FIG. 2 is a format of an element independent basic service set (IBSS) of a beacon frame.
An ATIM window is an interval through which an active state of all stations is maintained and the interval is defined in the ATIM window field of the IBSS element included in a beacon frame.
FIG. 3 is a format of an ATIM message.
During an ATIM window interval, the management frame called an ATIM message is exchanged and the message is to indicate to a station in an inactive state that there is data to be transmitted by a source station. As shown in the ATIM message format of FIG. 3 (the ATIM message is a message in which the frame body part of an ordinary management frame is null), the frame has no special meaning and is only to indicate to a destination station that there is buffered data such that even after the ATIM window closes the active state of the station is maintained.

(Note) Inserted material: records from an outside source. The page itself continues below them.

(* ===== verification/Env.v ===== *)
(** * Env: the SDK's workflow environment

    [bindings.WorkflowEnvironment] of the Temporal Go SDK, the other side of every
    workflow handler.  The environment has a state of its own and keeps the closures
    it is given; here a closure is the data it captures (a [ResultHandler], the id of
    a local-activity or child-started handler, an [UpdateHandler]).  An environment
    call returns its new state, its result and the handlers it runs before it returns
    (the SDK completes a zero timer or a cancelled timer on the spot, and a side
    effect always); between calls, the environment runs handlers when the history
    delivers a result.  The handlers read the environment and never call back into an
    operation that changes it, so which handlers a call runs does not depend on what
    they do. *)
From S2P Require Import Prelude Api Doubles GoM Protocol Codec Exchange Activity.
From stdpp Require Import base gmap list strings.
From Stdlib Require Import ZArith Lia.

Section Handlers.
Context `{Api}.

(** Closures built by [createCallback] and [createContinuableCallback]. *)
Inductive ResultHandler : Type :=
| HCallback (id : Z) (t : string)
| HContinuable (id : Z) (t : string).

(** [bindings.LocalActivityResultWrapper]. *)
Record LocalActivityResult := mkLocalActivityResult {
  lar_Err : option error;
  lar_Result : option Payloads;
  lar_Attempt : Z;
  lar_Backoff : Z;
}.

(** A handler run by the environment: a result handler, a local-activity handler
    or the handler that reports the start of a child workflow. *)
Inductive fire : Type :=
| FireResult (h : ResultHandler) (result : option Payloads) (err : option error)
| FireLocal (id : Z) (lar : LocalActivityResult)
| FireStarted (id : Z) (r : WorkflowExecution) (e : option error).

(** Go values that the plugin hands to the environment's data converter. *)
Inductive go_value : Type :=
| GoVersion (v : Z)
| GoString (s : string)
| GoExecution (w : WorkflowExecution).

End Handlers.

(** The closure that [handleUpdate] queues. *)
Record UpdateHandler `{Api} {U : Type} := mkUpdateHandler {
  upd_name : string;
  upd_id : string;
  upd_rid : string;
  upd_input : option Payloads;
  upd_header : option Header;
  upd_callbacks : U;
}.
Arguments UpdateHandler {_} U.
Arguments mkUpdateHandler {_ U}.

Class WorkflowEnvironment `{Api} := {
  Env : Type;
  ActivityID : Type;
  LocalActivityID : Type;
  TimerID : Type;
  UpdateCallbacks : Type;
  (** Reads. [env_Now] is [Now().Format(time.RFC3339)], [time_Now] the process
      clock. *)
  env_WorkflowInfo : Env -> WorkflowInfo;
  env_Now : Env -> string;
  env_IsReplaying : Env -> bool;
  env_HasMetricsHandler : Env -> bool;
  env_GetLastCompletionResult : Env -> option Payloads;
  time_Now : Env -> Z;
  env_ToPayloads : go_value -> result (option Payloads);
  env_FromPayload_string : Payload -> result string;
  (** Calls. *)
  env_ExecuteActivity : ExecuteActivityParams -> ResultHandler -> Env -> Env * list fire * ActivityID;
  env_ExecuteLocalActivity :
    ExecuteLocalActivityParams LocalActivityFn -> Z -> Env -> Env * list fire * LocalActivityID;
  env_ExecuteChildWorkflow : ExecuteWorkflowParams -> ResultHandler -> Z -> Env -> Env * list fire * unit;
  env_NewTimer : Z -> ResultHandler -> Env -> Env * list fire * option TimerID;
  env_GetVersion : string -> Z -> Z -> Env -> Env * list fire * Z;
  env_SideEffect : option Payloads -> ResultHandler -> Env -> Env * list fire * unit;
  env_Complete : option Payloads -> option error -> Env -> Env * list fire * unit;
  env_UpsertSearchAttributes : gmap string AnyValue -> Env -> Env * list fire * result unit;
  env_SignalExternalWorkflow :
    string -> string -> string -> string -> option Payloads -> option Header -> bool ->
    ResultHandler -> Env -> Env * list fire * unit;
  env_RequestCancelExternalWorkflow :
    string -> string -> string -> ResultHandler -> Env -> Env * list fire * unit;
  env_RequestCancelActivity : ActivityID -> Env -> Env * list fire * unit;
  env_RequestCancelLocalActivity : LocalActivityID -> Env -> Env * list fire * unit;
  env_RequestCancelChildWorkflow : string -> string -> Env -> Env * list fire * unit;
  env_RequestCancelTimer : TimerID -> Env -> Env * list fire * unit;
  (** Updates: queueing a closure, running the queued ones. *)
  env_QueueUpdate : string -> UpdateHandler UpdateCallbacks -> Env -> Env;
  env_HandleQueuedUpdates : string -> Env -> Env * list (UpdateHandler UpdateCallbacks);
  env_DrainUnhandledUpdates : Env -> Env * list (UpdateHandler UpdateCallbacks);
  upd_Accept : UpdateCallbacks -> Env -> Env;
  upd_Reject : UpdateCallbacks -> option error -> Env -> Env;
  upd_Complete : UpdateCallbacks -> option Payloads -> option error -> Env -> Env;
  (** [RegisterCancelHandler], [RegisterSignalHandler], [RegisterQueryHandler] and
      [RegisterUpdateHandler]: from then on the environment may call the workflow's
      handlers. *)
  env_RegisterHandlers : Env -> Env;
}.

FIG. 4 is a waveform diagram of signals used in a power consumption reducing apparatus using the prior art ATM window.
With a beacon frame transmitted in each target beacon transmission time (TBTT), that is, a beacon frame transmission period, as a starting point, all stations receive network information and enter into an active state for a new setting, and at the same time an ATIM window begins in step 41.
A first station transmits an ATIM message to a second station during an ATIM window interval so as to inform the second station that there is buffered data in step 42. The second station informed of the buffered data remains in an active state until the next ATIM window closes in step 43. Accordingly, the first station can transmit data to the second station. A third station which does not receive an ATIM message returns to an inactive state if the ATIM window closes such that power consumption is reduced in step 44.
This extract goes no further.